Category Investments

How to approach investing

08 July 2009 Marize Pieters, Glacier Research
Marize Pieters, Glacier Research

Marize Pieters, Glacier Research

Some people like the excitement of the stock market and trade shares via a stockbroking account. This type of investor is solely responsible for his stock selection in constructing his portfolio. While some people are successful in managing their own stock portfolios, this is often not the case. It is extremely risky, a time-consuming process and complicated - with issues such as capital gains tax.

If you don’t like this kind of pressure associated with stock selection, a very popular alternative is to invest in unit trust funds. The cheapest option is investing in a tracker fund that tracks an index like the ALSI40. This is also known as a passive investment and should deliver market related returns. However, due to ongoing fees (albeit very low) your investment will never be able to beat the market. In addition there are a few disadvantages to passive investing that you should be aware of. As an investor you are directly exposed to the emotions and irrationality of the market, which can introduce substantial risk to a fund as was clearly demonstrated in the recent market downturn. Due to South Africa’s rich mining background it should certainly not come as a surprise that half of the index consists of one sector alone, namely resources. Not only is the index biased towards resources, it is extremely concentrated as the top 40 shares make up close to 80% of the index. These factors can add unwanted risk to your investment.

The other alternative is active investing. If you are willing to pay a fund manager an appropriate fee he will actively manage the fund for you, thereby increasing your chances to outperform the market. Although there are many advantages to active investing, a big disadvantage is the endless list of options available (+/- 900 unit trust funds) and the list continues to grow. The variety of funds can suit almost any client’s needs.
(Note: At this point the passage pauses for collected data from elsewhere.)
(** ** Output objects

    Only the fields this package writes are kept; every other field of the
    Kubernetes and Traefik structs keeps its zero value. *)

Module metav1.
Record TypeMeta := { APIVersion : string; Kind : string }.
Record ObjectMeta := { Name : string; Namespace : string }.
End metav1.

Module dynamic.
Record Headers := {
  CustomRequestHeaders : gmap string string;
  CustomResponseHeaders : gmap string string;
  AccessControlAllowCredentials : bool;
  AccessControlAllowHeaders : list string;
  AccessControlAllowMethods : list string;
  AccessControlAllowOriginListRegex : list string;
  AccessControlMaxAge : Z
}.
Record RedirectScheme := { Scheme : string; Permanent : bool }.
End dynamic.

Module traefik.
Record MiddlewareSpec := {
  Headers : option dynamic.Headers;
  RedirectScheme : option dynamic.RedirectScheme
}.
Record Middleware := {
  TypeMeta : metav1.TypeMeta;
  ObjectMeta : metav1.ObjectMeta;
  Spec : MiddlewareSpec
}.
(** [SchemeGroupVersion.String()] of the Traefik CRD package. *)
Definition SchemeGroupVersion : string := "traefik.io/v1alpha1".
End traefik.

(** ** Package [configs]: the conversion context

    A converter is a function from the context before the call to the
    context after it; the debug logger is left out. *)

Module configs.

(** Modelled from the spec: the object behind the pointer [ctx.Result],
    declared in package [configs] and shared by all converters; it holds the
    ordered middlewares and the ordered warnings of one conversion run. *)
Record ConversionResult := {
  Middlewares : list traefik.Middleware;
  Warnings : list string
}.

(** Modelled from the spec: the context handed to every converter, declared
    in package [configs]; the naming fields, the annotations of the ingress
    and the shared result. *)
Record Context := {
  IngressName : string;
  Namespace : string;
  Annotations : gmap string string;
  Result : ConversionResult
}.

End configs.

Import configs.

(** [ctx.Result.Warnings = append(ctx.Result.Warnings, ws...)] *)
Definition appendWarnings (ctx : Context) (ws : list string) : Context :=
  {| IngressName := IngressName ctx;
     Namespace := Namespace ctx;
     Annotations := Annotations ctx;
     Result := {| Middlewares := Middlewares (Result ctx);
                  Warnings := Warnings (Result ctx) ++ ws |} |}.

(** [ctx.Result.Middlewares = append(ctx.Result.Middlewares, mw)] *)
Definition appendMiddleware (ctx : Context) (mw : traefik.Middleware) : Context :=
  {| IngressName := IngressName ctx;
     Namespace := Namespace ctx;
     Annotations := Annotations ctx;
     Result := {| Middlewares := Middlewares (Result ctx) ++ [mw];
                  Warnings := Warnings (Result ctx) |} |}.

(** Modelled from the spec: [mwName], declared in another file of the
    package; the output object name is the base resource name, a dash and the
    fixed suffix. *)
Definition mwName (ctx : Context) (name : string) : string :=
  IngressName ctx +:+ "-" +:+ name.

(** ** configuration_snippet.go *)

Record unsupportedDirective := { Enterprise : bool; Message : string }.

Record corsConfig := {
  OriginRegex : string;
  AllowHeaders : list string;
  AllowMethods : list string;
  AllowCreds : option bool;
  MaxAge : Z
}.

Definition unsupported : gmap string unsupportedDirective :=
  list_to_map [
    ("gzip", {| Enterprise := false;
       Message := "gzip is only configurable via middleware in Traefik and was ignored" |});
    ("gzip_comp_level", {| Enterprise := false;
       Message := "gzip_comp_level is not configurable in Traefik" |});
    ("gzip_types", {| Enterprise := false;
       Message := "gzip_types is not configurable in Traefik" |});
    ("proxy_buffer_size", {| Enterprise := false;
       Message := "proxy_buffer_size is not supported in Traefik" |});
    ("proxy_cache", {| Enterprise := true;
       Message := "proxy_cache is not supported in Traefik OSS" |})
  ].

(** *** Helpers *)

Definition newline : string := String "010" EmptyString.
Definition dquote : string := String "034" EmptyString.
Definition squote : string := "'".

Definition nonEmpty (s : string) : bool :=
  match s with EmptyString => false | _ => true end.

Definition splitLines (s : string) : list string :=
  filter (fun t => nonEmpty t = true) (strings.TrimSpace <$> strings.Split s newline).

Definition directive (line : string) : string :=
  match strings.Fields line with
  | [] => ""
  | f :: _ => f
  end.

Definition warnUnsupported (warnings : list string) (d : unsupportedDirective)
  : list string :=
  let msg := Message d in
  let msg :=
    if Enterprise d
    then msg +:+ ". Traefik Enterprise provides an alternative, but it cannot be auto-converted."
    else msg in
  warnings ++ [msg].

Definition newHeadersMiddleware (ctx : Context) (name : string)
    (headers : dynamic.Headers) : traefik.Middleware :=
  {| traefik.TypeMeta :=
       {| metav1.APIVersion := traefik.SchemeGroupVersion;
          metav1.Kind := "Middleware" |};
     traefik.ObjectMeta :=
       {| metav1.Name := mwName ctx name;
          metav1.Namespace := Namespace ctx |};
     traefik.Spec :=
       {| traefik.Headers := Some headers;
          traefik.RedirectScheme := None |} |}.

(** *** Parsing helpers *)

Definition parseProxySetHeader (line : string) : string * string :=
  let line := strings.TrimSuffix line ";" in
  let parts := strings.Fields line in
  if (length parts <? 3)%nat then ("", "")
  else (strings.Trim (parts !!! 1%nat) dquote,
        strings.Join (drop 2 parts) " ").

Definition parseResponseHeader (line : string) : string * string * bool :=
  let line := strings.TrimSuffix (strings.TrimSpace line) ";" in
  if strings.HasPrefix line "more_set_headers" then
    let start := strings.Index line dquote in
    let end_ := strings.LastIndex line dquote in
    if (start =? -1) || (end_ <=? start) then ("", "", false)
    else
      match strings.SplitN (strings.slice line (start + 1) end_) ":" 2 with
      | [k; v] => (strings.TrimSpace k, strings.TrimSpace v, true)
      | _ => ("", "", false)
      end
  else if strings.HasPrefix line "add_header" then
    let fields := strings.Fields line in
    if (length fields <? 3)%nat then ("", "", false)
    else (strings.Trim (fields !!! 1%nat) dquote,
          strings.Trim (strings.Join (drop 2 fields) " ") dquote,
          true)
  else ("", "", false).

Fixpoint extractOriginRegex (lines : list string) : string * bool :=
  match lines with
  | [] => ("", false)
  | l :: rest =>
      match originIfRe.FindStringSubmatch l with
      | Some m1 => (m1, true)
      | None => extractOriginRegex rest
      end
  end.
The crux here is how you make sure you choose the best fund to meet your financial needs with all the additional information in the market. It is definitely not a game of luck anymore and many investors have paid a high price for making uninformed decisions. When you take into account that investment professionals have a local stock market consisting of less than 300 stocks in which to invest, the average man on the street may be immobilized and disheartened by the sheer number of unit trusts out there and may decide not to invest at all. Is it possible that the unit trust industry has become the victim of its own success?

Not necessarily. The industry has changed substantially over the last few years and there are new measures you should take into account when making an investment decision.
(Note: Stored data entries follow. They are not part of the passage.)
(** * img2pdf-tool-for-jmcomic: a shallow embedding of [tool.py]

    The development follows [tool.py] function by function.  The Python
    built-ins the program relies on ([os.path.splitext], [str.lower],
    [int], [list.sort], [os.path.join], [os.path.basename]) are embedded in
    module [Py]; the file system and the external libraries (PIL, img2pdf,
    PyPDF2, zipfile) are a store of files, threaded through the
    functions, plus a handful of oracles collected in the record [Env].
    Every function also returns the trace of what it prints and of the
    library calls it makes.

    File names are ASCII strings: [str.lower] and [int] are modelled on the
    ASCII range (a byte above 127 is neither a digit nor white space). *)

From Stdlib Require Import ZArith Ascii String Lia.
From stdpp Require Import gmap strings list sorting pretty.

(* ------------------------------------------------------------------ *)
(** * Python built-ins *)
(* ------------------------------------------------------------------ *)

Module Py.

Local Open Scope Z_scope.

(** ** Characters *)

Definition code (c : ascii) : Z := Z.of_nat (nat_of_ascii c).

(** [str.lower] on one ASCII character. *)
Definition lower_char (c : ascii) : ascii :=
  if (65 <=? code c) && (code c <=? 90)
  then ascii_of_nat (nat_of_ascii c + 32) else c.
So how do you choose a good investment when there are so many options available?

When choosing a unit trust fund there is much more to consider than meets the eye. If you are not an investment expert, source the advice of a qualified financial intermediary who takes the following into consideration when selecting funds in line with your financial needs and risk profile.

The first rule of thumb is to compare apples with apples. Be sure to always compare funds against each other that fall within the same ASISA category (Association for Savings & Investment South Africa) and risk profile within that category, if relevant.

Secondly, do some number crunching by using various quantitative measures when comparing funds with each other, to mention but a few. Cumulative performance is the most popular measure and is the return quoted on every fund fact sheet freely available on the web. However, rolling returns should be used in conjunction with this measure. It removes end-point bias and enables you to get a better understanding of a fund’s under- and over-performance over any period of time. Hence it is a useful method to examine the behaviour of returns for holding periods similar to those you would have experienced were you actually invested in the fund. It is a good way of judging the degree to which a fund manager has been able to consistently add value to the fund. Risk, often referred to as volatility, is also a very important consideration. Rather choose a fund that is able to protect capital on the downside than one with massive swings in performance which increases the volatility of the fund over the short term.

Thirdly, past performance is not necessarily an indication of future performance and it is therefore essential that you combine your quantitative work with some qualitative analysis. When investing in a fund you are essentially picking a fund manager. Hence you want to be assured of his conviction to stick to his investment philosophy and process that delivered this fund’s past performance. Here you should understand their philosophy and process or pick a financial intermediary who does. Make sure the fund is managed according to its stated objectives i.e. a low risk fund should have a high focus on protecting capital in the shorter term. Familiarise yourself with the qualifications and experience of the manager and his team. Find out what other responsibilities the manager has and if this will affect his ability to run the fund effectively. You should guard against funds with excessive fees and if a performance fee is charged understand if it is reasonable. There has been a lot of negativity surrounding performance fees, but if charged fairly it could be of a great advantage as it aligns managers’ interests with that of their clients. Find out if a succession plan is in place to reduce the risk of high staff turnover within the team. These are only some of the pointers to consider when conducting your qualitative analysis.

A fund that scores highly both quantitatively and qualitatively should be a consistent good performer over time. Remember though to monitor your fund regularly. Continue to understand your managers’ latest views and why the fund is performing the way it does. Have realistic expectations and stick to your investment horizon. Don’t let your emotions get the better of you in uncertain times. Trust your financial intermediary and fund manager and let them do what they do best – letting your money work for you.